Materials and Methods

Patients

A total of 200 patients who were confirmed with complex coronary artery lesions by coronary angiography and successfully completed PCI in Cangzhou Central Hospital from February 2019 to February 2021 were selected as the research subjects. This study was approved by the Ethics Committee of our hospital and has completed the national clinical study registration. It was conducted with the informed consent of the patients and met the following inclusion criteria: Meet the diagnostic criteria for coronary heart disease and meet the criteria for PCI confirmed by coronary angiography and/or intravascular ultrasound (IVUS) (11, 12); Patients with complex coronary artery lesions, including coronary CTO lesions, calcified lesions, left main artery lesion, bifurcated lesion, three-vessel lesion, lesions with the total stent length >60 mm, and lesions requiring more than three stents implantation at a time. Exclusion criteria: Patients who used P2Y12 receptor antagonist within 30 days before operation; Patients who had hemorrhagic stroke in the past, ischemic stroke or cerebrovascular event within 6 months, and rational bleeding due to active diseases (such as peptic ulcer or upper gastrointestinal bleeding); Patients with contraindications to use tigrew or clopidogrel or drug allergy; Patients with malignant tumor and expected survival time of not more than 1 year; Patients with moderate to severe liver and kidney damage and coagulation dysfunction; Patients who are going to undergo CABG in the near future; Patients who failed to cooperate with the completion of the experiment.

Research Methods

Method of Administration

The patient was given a load of 300 mg of clopidogrel (75 mg*7 tablets/box, Sanofi, France) and aspirin (100 mg*30 tablets/box, Bayern Chemie) 30 min before PCI, and a maintenance dose of clopidogrel 75 mg/d + aspirin 100 mg/d from the next day.
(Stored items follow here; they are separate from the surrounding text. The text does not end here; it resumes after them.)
(* ===== verification/DbQuery.v ===== *)
(** * DB::Table and the queries of DB::Base

    [src/DBMeta/db_table.h], [.cpp] and the functions of
    [src/Database/db_base.cpp] that build SQL text. An empty string is "no
    query". [escapeIdentifier] of the driver is a parameter. *)

From S2P Require Import Prelude QtString.

(** ** Table *)

Module Table.

Record t := mk { name_ : qstring; short_name_ : qstring; field_names_ : list qstring }.

(** [operator !] *)
Definition is_null (tb : t) : bool :=
  isEmpty (name_ tb) || match field_names_ tb with [] => true | _ => false end.

Definition set_name (name : qstring) (tb : t) : t := mk name (short_name_ tb) (field_names_ tb).
Definition set_short_name (short_name : qstring) (tb : t) : t := mk (name_ tb) short_name (field_names_ tb).
Definition set_field_names (field_names : list qstring) (tb : t) : t := mk (name_ tb) (short_name_ tb) field_names.

(** [db_table_name] of a class whose [table_name()] is [table_name]. *)
Definition db_table_name (table_name db_name : qstring) : qstring :=
  if isEmpty db_name then table_name else db_name ++ [ch_dot] ++ table_name.

End Table.

(** ** Place holders

    Both functions fill a string with ['?'] and then write the punctuation
    into it through a pointer; a write outside the string is undefined. *)

Definition filled (n : Z) : qstring := replicate (Z.to_nat n) ch_question.

Definition write_at (i c : Z) (s : qstring) : outcome qstring :=
  if (0 <=? i) && (i <? zlen s) then Ret (<[Z.to_nat i := c]> s) else Undef.

Definition and_then {A B} (o : outcome A) (k : A -> outcome B) : outcome B :=
  match o with Ret a => k a | Throw => Throw | Undef => Undef | Unfinished => Unfinished end.

(** The loop of [get_q_array]; [i] is [data - q_str.data()]. *)
Fixpoint q_array_loop (fuel : nat) (fields_count i curr_row : Z) (s : qstring) : outcome qstring :=
  if i <? zlen s then
    match fuel with
    | O => Unfinished
    | S fuel =>
        let step i curr_row s :=
          and_then (write_at i (if curr_row =? 0 then ch_open else ch_comma) s)
            (fun s => q_array_loop fuel fields_count (i + 2) (curr_row + 1) s) in
        if fields_count <=? curr_row then
          and_then (write_at i ch_close s)
            (fun s =>
               if i + 1 =? zlen s then Ret s
               else and_then (write_at (i + 1) ch_comma s) (fun s => step (i + 2) 0 s))
        else step i curr_row s
    end
  else Ret s.

(** Every round moves at least one character on. *)
Definition get_q_array (fields_count row_count : Z) : outcome qstring :=
  let s := filled ((fields_count * 2 + 2) * row_count - 1) in
  q_array_loop (length s) fields_count 0 0 s.

(** The loop of [insert_query] over [q_str]. *)
Fixpoint q_commas (fuel : nat) (i q_size data : Z) (s : qstring) : outcome qstring :=
  if i <? q_size then
    match fuel with
    | O => Unfinished
    | S fuel =>
        if negb (i mod 2 =? 0)
        then and_then (write_at data ch_comma s) (fun s => q_commas fuel (i + 2) q_size (data + 2) s)
        else q_commas fuel (i + 2) q_size data s
    end
  else Ret s.

Definition q_list (fields : Z) : outcome qstring :=
  let q_size := fields + (fields - 1) in
  q_commas (Z.to_nat q_size) 1 q_size 1 (filled q_size).

(** ** Queries *)

Section queries.
Context `{QStringArg} (escapeIdentifier : qstring -> qstring).
Implicit Types (table : Table.t) (field_ids : list Z).

Definition selected field_ids (i : Z) : bool :=
  match field_ids with [] => true | _ => existsb (Z.eqb i) field_ids end.

(** The fields with their positions. *)
Fixpoint escape_from (prefix : qstring) field_ids (i : Z) (names : list qstring) : list qstring :=
  match names with
  | [] => []
  | n :: names' =>
      (if selected field_ids i
       then [escapeIdentifier (if isEmpty prefix then n else prefix ++ n)] else [])
        ++ escape_from prefix field_ids (i + 1) names'
  end.

Definition escape_fields table field_ids (use_short_name : bool) : list qstring :=
  let table_short_name :=
    if use_short_name && negb (isEmpty (Table.short_name_ table))
    then Table.short_name_ table ++ [ch_dot] else [] in
  escape_from table_short_name field_ids 0 (Table.field_names_ table).

Definition create_table_query table (types : list qstring) : qstring :=
  if Table.is_null table || negb (zlen (Table.field_names_ table) =? zlen types) then []
  else
    let columns_info := zip_with (fun n t => n ++ [ch_space] ++ t) (Table.field_names_ table) types in
    arg (join [ch_comma] columns_info) (arg (Table.name_ table) (str "create table if not exists %1 (%2)")).

Definition select_query table (suffix : qstring) field_ids : qstring :=
  if Table.is_null table then []
  else
    let table_name :=
      if isEmpty (Table.short_name_ table) then Table.name_ table
      else Table.name_ table ++ [ch_space] ++ Table.short_name_ table in
    arg suffix (arg table_name (arg (join [ch_comma] (escape_fields table field_ids true))
      (str "SELECT %1 FROM %2 %3;"))).

Definition insert_query table (values_size : Z) (suffix : qstring) field_ids (method : qstring) : outcome qstring :=
  let escapedFields := escape_fields table field_ids false in
  if Table.is_null table || (zlen escapedFields =? 0)
     || negb (count ch_question suffix + zlen escapedFields =? values_size)
  then Ret []
  else
    and_then (q_list (zlen escapedFields)) (fun q_str =>
      let sql := arg q_str (arg (join [ch_comma] escapedFields) (arg (Table.name_ table)
                   (method ++ str " INTO %1(%2) VALUES(%3)"))) in
      let sql := if isEmpty suffix then sql else sql ++ [ch_space] ++ suffix in
      Ret (sql ++ [ch_semicolon])).

Definition update_query table (values_size : Z) (where_ : qstring) field_ids : qstring :=
  let escapedFields := escape_fields table field_ids false in
  if Table.is_null table || (zlen escapedFields =? 0)
     || negb (count ch_question where_ + zlen escapedFields =? values_size)
  then []
  else
    let params := map (fun f => f ++ str "=?") escapedFields in
    let sql := arg (join [ch_comma] params) (arg (Table.name_ table) (str "UPDATE %1 SET %2")) in
    if isEmpty where_ then sql else sql ++ str " WHERE " ++ where_.

Definition del_query (table_name where_ : qstring) : qstring :=
  if isEmpty table_name then []
  else
    let sql := str "DELETE FROM " ++ table_name in
    if isEmpty where_ then sql else sql ++ str " WHERE " ++ where_.

Definition truncate_query (table_name : qstring) : qstring :=
  str "TRUNCATE TABLE " ++ table_name ++ [ch_semicolon].

Definition row_count_query (table_name where_ : qstring) : qstring :=
  let sql := str "SELECT COUNT(*) FROM " ++ table_name in
  if isEmpty where_ then sql else sql ++ str " WHERE " ++ where_.

End queries.
(** [get_q_array] builds, for at least one field and one row, exactly
    the rows of place holders [(?,...,?)] joined by commas; it never writes
    outside its string. *)
Theorem get_q_array_rows fields_count row_count :
  1 <= fields_count -> 1 <= row_count ->
  get_q_array fields_count row_count = Ret (q_array_text fields_count row_count).
Proof.
  intros Hf Hr. unfold get_q_array, q_array_text, row_text.
  set (f := Z.to_nat (fields_count - 1)). set (r := Z.to_nat (row_count - 1)).
  replace fields_count with (Z.of_nat (S f)) by lia. replace row_count with (Z.of_nat (S r)) by lia.
  rewrite !Nat2Z.id, join_questions. simpl app. rewrite join_rows.
  set (k := (2 * Z.of_nat (S f) + 2) * Z.of_nat r + 1). assert (0 <= k) by lia.
  replace ((Z.of_nat (S f) * 2 + 2) * Z.of_nat (S r) - 1) with (2 + (2 * Z.of_nat f + k)) by lia.
  assert (length (filled (2 + (2 * Z.of_nat f + k))) = S (f + (f + 2 + (2 * f + 4) * r)))%nat as ->.
  { unfold filled. rewrite length_replicate. apply Nat2Z.inj. rewrite Z2Nat.id by lia. unfold k. lia. }
  rewrite (filled_cons (2 + (2 * Z.of_nat f + k))), (filled_cons (2 + (2 * Z.of_nat f + k) - 1)) by lia.
  replace (2 + (2 * Z.of_nat f + k) - 1 - 1) with (2 * Z.of_nat f + k) by lia. cbn [q_array_loop].
  pose proof (in_range_app [] (ch_question :: filled (2 * Z.of_nat f + k)) ch_question 0 eq_refl) as Hin. simpl app in Hin.
  rewrite Hin. destruct (Z.leb_spec (Z.of_nat (S f)) 0); [lia|].
  pose proof (write_at_app 0 ch_open [] (ch_question :: filled (2 * Z.of_nat f + k)) ch_question eq_refl) as Hw.
  simpl app in Hw. cbn [Z.eqb]. rewrite Hw. cbn [and_then].
  rewrite (q_array_row f [ch_open; ch_question] k); [|lia|lia|done|done|done].
  rewrite (q_array_rows r ([ch_open; ch_question] ++ commas f)); [lists|lia| |unfold k; lists].
  rewrite zlen_app. change (zlen [ch_open; ch_question]) with 2.
  assert (zlen (commas f) = 2 * Z.of_nat f) as ->; [|lia].
  clear. induction f as [|f IH]; [done|]. unfold zlen in *. simpl. lia.
Qed.

(** ** insert_query *)

Lemma q_commas_ok d done fuel i q_size s :
  (d <= fuel)%nat -> i mod 2 = 1 -> i = zlen done -> q_size = i + 2 * Z.of_nat d -> s = done ++ filled (2 * Z.of_nat d) ->
  q_commas fuel i q_size i s = Ret (done ++ commas d).
Proof.
  revert done fuel i s. induction d as [|d IH]; intros done fuel i s Hfuel Hodd Hi -> ->.
  - assert ((i <? i + 2 * Z.of_nat 0) = false) as Hlt by (apply Z.ltb_ge; lia).
    destruct fuel; cbn [q_commas]; by rewrite Hlt.
  - destruct fuel as [|fuel]; [lia|]. cbn [q_commas commas].
    destruct (Z.ltb_spec i (i + 2 * Z.of_nat (S d))); [|lia]. rewrite Hodd. cbn [Z.eqb negb].
    rewrite (filled_cons (2 * Z.of_nat (S d))), (filled_cons (2 * Z.of_nat (S d) - 1)) by lia.
    rewrite write_at_app by done. cbn [and_then].
    rewrite (IH (done ++ [ch_comma; ch_question])); [lists|lia| | | |].
    + rewrite Z.add_mod, Hodd by lia. done.
    + rewrite zlen_app. change (zlen [ch_comma; ch_question]) with 2. lia.
    + lia.
    + replace (2 * Z.of_nat (S d) - 1 - 1) with (2 * Z.of_nat d) by lia. lists.
Qed.

Lemma q_list_ok k : 1 <= k -> q_list k = Ret (join [ch_comma] (replicate (Z.to_nat k) [ch_question])).
Proof.
  intros Hk. unfold q_list. set (d := Z.to_nat (k - 1)). replace k with (Z.of_nat (S d)) by lia.
  rewrite Nat2Z.id, join_questions.
  rewrite (q_commas_ok d [ch_question]); [done|lia|done|done|lia|].
  replace (Z.of_nat (S d) + (Z.of_nat (S d) - 1)) with (2 * Z.of_nat d + 1) by lia.
  rewrite (filled_cons (2 * Z.of_nat d + 1)) by lia. by replace (2 * Z.of_nat d + 1 - 1) with (2 * Z.of_nat d) by lia.
Qed.

Section query_proofs.
Context `{HA : QStringArgLaws} (escapeIdentifier : qstring -> qstring).

(** Texts without ['%'] and ['?']. *)
Definition plain (s : qstring) : Prop := no_char ch_percent s /\ no_char ch_question s.

Lemma not_digit_app t r : t <> [] -> not_digit_first t = true -> not_digit_first (t ++ r) = true.
Proof. by destruct t. Qed.

Ltac format_ok :=
  cbn [format_ok]; unfold render; simpl; rewrite ?app_nil_r;
  split_and!; first [done | lia | by apply not_digit_app].

(** The three replacements of a format with three markers. *)
Lemma arg3 t0 t1 t2 t3 a b c :
  no_char ch_percent t0 -> no_char ch_percent t1 -> no_char ch_percent t2 -> no_char ch_percent t3 ->
  not_digit_first t1 = true -> not_digit_first t2 = true -> not_digit_first t3 = true ->
  t1 <> [] -> t2 <> [] -> no_char ch_percent a -> no_char ch_percent b ->
  arg c (arg b (arg a (render [Text t0; Marker 1; Text t1; Marker 2; Text t2; Marker 3; Text t3])))
  = t0 ++ a ++ t1 ++ b ++ t2 ++ c ++ t3.
Proof.
  intros H0 H1 H2 H3 D1 D2 D3 N1 N2 Ha Hb.
  rewrite (arg_lowest _ 1); [|format_ok|by left|simpl; intros k [<-|[<-|[<-|[]]]]; lia].
  cbn [map fill Z.eqb Pos.eqb].
  rewrite (arg_lowest _ 2); [|format_ok|by left|simpl; intros k [<-|[<-|[]]]; lia].
  cbn [map fill Z.eqb Pos.eqb].
  rewrite (arg_lowest _ 3); [|format_ok|by left|simpl; intros k [<-|[]]; lia].
  cbn [map fill Z.eqb Pos.eqb]. unfold render. simpl. by rewrite app_nil_r.
Qed.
Patients with elective interventional therapy were given clopidogrel 75 mg/d + aspirin 100 mg/d for at least 4 days.

Surgical Methods

The operation was completed using Siemens cardiovascular imaging machine. The operator had mature experience in PCI of complicated coronary arteries, and more than half of the cases were completed under the guidance of intravascular ultrasound.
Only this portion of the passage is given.